Dimerization of Transmembrane Helices of Receptor Tyrosine Kinases: Assessing the Convergence of Coarse-Grained Molecular Dynamics Simulations

Abstract

Signal transduction is essential for many biological processes, such as mitosis, cell regeneration and differentiation. The transmembrane (TM) domains of many signalling proteins are known to play an essential part in these processes, focussing structural and biophysical studies on transmembrane helix dimers. This is especially true of the receptor tyrosine kinase (RTK) family, for which many mutations are implicated in diseases including e.g. breast cancer, myasthenia gravis, and achondroplasia. Structures of a number of transmembrane helix dimers have been solved using solution NMR applied to peptide/detergent complexes, but many of these transmembrane helix dimers remain uncharacterised. A multiscale Molecular Dynamics (MD) simulation approach can yield models of comparative accuracy to NMR structures, making it a valuable tool to use for systems where the helix dimer structure is still unknown.
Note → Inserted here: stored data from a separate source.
Lemma isolated_run fuel fs st st' :
  (forall f, f ∈ fs -> f ∈ files) -> stable files relPaths st ->
  process_all host projectRoot graphMode fuel fs st = Some st' ->
  Isolated st -> Isolated st'.
Proof.
  intros Hfs Hst Hrun.
  destruct (tr_process_all host projectRoot graphMode files relPaths files_registered
              (fun a b => Isolated a -> Isolated b))
    with (fuel := fuel) (fs := fs) (st := st) (st' := st') as ((HR & _) & _);
    try assumption.
  - auto.
  - auto.
  - (* a parsable file is entered *)
    intros f s script Hf Hs Hnew Hload Hiso.
    destruct (isolated_enter f s Hf Hs Hnew Hiso) as (H1 & H2 & H3 & H4 & H5).
    destruct (stable_enter host projectRoot files relPaths files_registered f s Hs Hf)
      as (_ & Hprocessed & _).
    constructor; try assumption.
    rewrite H2, (iso_unresolved _ _ _ _ _ Hiso), Hprocessed.
    pose proof (parsed_not_bad f script Hload).
    repeat case_bool_decide; set_solver.
  - (* the unparsable file is entered and counted *)
    intros f s message Hf Hs Hnew Hload Hiso.
    destruct (isolated_enter f s Hf Hs Hnew Hiso) as (H1 & H2 & H3 & H4 & H5).
    destruct (stable_enter host projectRoot files relPaths files_registered f s Hs Hf)
      as (_ & Hprocessed & _).
    apply unparsed_is_bad in Hload; [|assumption]. subst f.
    constructor; try assumption.
    change (unresolved_files (metadata (graph (count_unresolved_file
              (enter_file host projectRoot bad s)))))
      with (unresolved_files (metadata (graph (enter_file host projectRoot bad s))) + 1).
    change (processedFiles (count_unresolved_file (enter_file host projectRoot bad s)))
      with (processedFiles (enter_file host projectRoot bad s)).
    rewrite H2, (iso_unresolved _ _ _ _ _ Hiso), Hprocessed.
    rewrite bool_decide_eq_false_2 by assumption.
    rewrite bool_decide_eq_true_2 by set_solver. reflexivity.
  - (* no parsable file throws *)
    intros f s s' body message Hf Hs Hnew Hload Hroute.
    destruct (routes_defined f Hf (parsed_not_bad f _ Hload)) as [route Hdefined].
    congruence.
  - intros s target Hs _ _ [Htotal Hunres Hmodules Hnodes Hedges].
    constructor; assumption.
  - intros f body s module kind Hf Hs Hload _ [Htotal Hunres Hmodules Hnodes Hedges].
    constructor; try assumption.
    intros e He. simpl in He. apply elem_of_app in He as [He|He]; [auto|].
    apply list_elem_of_singleton in He. subst e.
    apply (leaves_parsed f _) with (1 := Hf) (2 := Hload); reflexivity.
  - intros f body s target relTarget kind Hf Hs Hload _ _ _
      [Htotal Hunres Hmodules Hnodes Hedges].
    constructor; try assumption.
    intros e He. simpl in He. apply elem_of_app in He as [He|He]; [auto|].
    apply list_elem_of_singleton in He. subst e.
    apply (leaves_parsed f _) with (1 := Hf) (2 := Hload); reflexivity.
  - intros f body s nodeId n p Hf Hs Hload Hp Hfun Hdecl
      [Htotal Hunres Hmodules Hnodes Hedges].
    pose proof (declaration_shape host projectRoot f p nodeId n Hdecl) as Hshape.
    destruct (declared_id_marked _ _ _ _ _ Hshape) as (Hplain & Hfile & _).
    assert (forall f', f' ∈ files -> nodeId <> rel f') as Hmark
      by (intros f' Hf'; exact (ids_apart f' f body p nodeId n Hf' Hf Hload Hp Hdecl)).
    assert (rel f <> rel bad) as Hother.
    { intros Heq. apply rel_injective in Heq; try assumption.
      exact (parsed_not_bad f _ Hload Heq). }
    constructor; try assumption.
    + unfold declare. simpl. rewrite module_count_plain; [assumption| |assumption].
      intros old Hold. specialize (Hnodes _ _ Hold). destruct (is_module old); [|reflexivity].
      destruct Hnodes as (f' & Hf' & Heq). exfalso.
      destruct Hs as (_ & _ & Hsub). apply Hsub in Hf'.
      apply elem_of_list_to_set in Hf'. exact (Hmark f' Hf' Heq).
    + intros k n' Hin. unfold declare in Hin. simpl in Hin.
      apply elem_of_nodes_set in Hin as [[= -> ->]|Hin]; [|exact (Hnodes _ _ Hin)].
      rewrite Hplain. split; [exact Hmark|].
      rewrite Hfile. congruence.
    + intros e He. unfold declare in He |- *. simpl in He |- *.
      apply elem_of_app in He as [He|He]; [apply leaves_valid_set; auto|].
      apply elem_of_cons in He as [->|He];
        [apply (leaves_parsed f _) with (1 := Hf) (2 := Hload); reflexivity|].
      apply call_edges_from in He. right. exists n. rewrite He.
      split; [apply nodes_set_same|exact Hplain].
Qed.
The challenge then arises in determining the number of courage-grained (CG-MD) simulations needed to converge upon representative structures of the dimer, which can then be refined by converting to atomistic representation and simulated to compare with potential NMR structures. Here, an iterative jackknife approach is used to assess the convergence of CG-MD simulations, using the well-characterized helix dimer system of ErbB1. This approach will be illustrated for the transmembrane helix dimer of the RTK Muscle-Specific Kinase, whose transmembrane helix remains uncharacterised.